Academic Performance Decline as a Result of Increasing Depression Rates During the Pandemic

Depression in adolescent students during the pandemic has caused a decline in academic performance. Depression interferes with daily activities and causes those afflicted to ignore their successes, instead focusing on their failures. Because of this, depressed individuals struggle to absorb curriculum and spend minimal time on homework (Khurshid et al., 2015). In fact, academic and social pressures not only are affected by depression but cause adolescent depression as well (Geiger et al., 2019). It becomes a never-ending cycle. Either an individual ignores their academics because they are depressed, or their academics causes stress which leads to depression and still ultimately the negligence of academic work. The pandemic initially caused the closing down of schools and then transitioned to online learning, which served as a huge stressor to teenagers and contributed to many individuals’ depressive symptoms. As a result, electronics have been used excessively, sleep patterns have been disturbed, and stamina has decreased (Haleemunnissa et al, 2021). These habits negatively affected schooling, especially when school became entirely conducted online. Online school was unfamiliar and usually proved to be an ineffective way to teach young middle and high schoolers. For depressed teenagers, interest in school was largely non-existent, so curriculum was ignored, homework wasn’t done, and many grades dropped. As grades dropped, stress and therefore depressive symptoms increased and students across the United States became trapped in the cycle.

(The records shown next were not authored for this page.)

(** * A shallow embedding of the IQ Option trading application

    The development follows the Python sources:
    - [config.py]                       -> [Config]
    - [app/api/iqoption.py]             -> [Gateway], the [World] and its monad
    - [app/services/analysis.py]        -> module [Analysis]
    - [app/services/bank_management.py] -> module [BankManagement]
    - [app/services/trading.py]         -> module [Trading]
    Module [Fixtures] holds the sample inputs and the predicates in which
    the properties are stated; the properties follow it.

    Numbers.  Prices, volumes and balances arrive from the broker as finite
    numbers; they are modelled as exact rationals ([Q]), so binary64 rounding
    is not part of the model.  Where the code divides pandas/numpy values
    without a guard (RSI, volume ratio) the IEEE special values matter, and
    those computations are carried out in [xfloat]: a rational, an infinity
    or NaN, with the IEEE rules for division by zero and for comparisons
    with NaN.  Signed zeros are not modelled.                              *)

From Stdlib Require Import QArith Qround Qabs ZArith Lia Lqa.
From stdpp Require Import base gmap strings list fin_maps.

(* ===================================================================== *)
(** * Numbers                                                             *)
(* ===================================================================== *)

Module Num.

Local Open Scope Q_scope.

Definition Qlt_bool (x y : Q) : bool := negb (Qle_bool y x).

(** Python's builtin [max(a, b)] and [min(a, b)]: the first argument wins
    unless the second is strictly better. *)
Definition py_max (a b : Q) : Q := if Qlt_bool a b then b else a.
Definition py_min (a b : Q) : Q := if Qlt_bool b a then b else a.

(** [round(x)] to the nearest integer, ties to the even one. *)
Definition round_half_even (x : Q) : Z :=
  let f := Qfloor x in
  let r := x - inject_Z f in
  if Qlt_bool r (1 # 2) then f
  else if Qlt_bool (1 # 2) r then (f + 1)%Z
  else if Z.even f then f else (f + 1)%Z.

(** [round(x, 2)] *)
Definition py_round2 (x : Q) : Q := inject_Z (round_half_even (x * 100)) / 100.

In conclusion, the worldwide COVID-19 pandemic has caused an increase in adolescent depression rates, which had already been increasing for the past several years. Although a small percentage of youths felt that the pandemic has allowed them the opportunity to improve their mental health, many more found that their mental health was worsened as a result, oftentimes causing them to develop depressive symptoms and even experience depressive episodes. Finally, depression, being caused by the pandemic and exacerbated by the stressful, unusual, and oftentimes ineffective new methods of teaching, have resulted in a decline in academic performance for the past two years. Knowing these things, it appears necessary for the United States government to provide American adolescents with more resources to improve their mental health. Additionally, it may be beneficial for U.S school systems to provide more resources and assistances for academically struggling students and mentally struggling students.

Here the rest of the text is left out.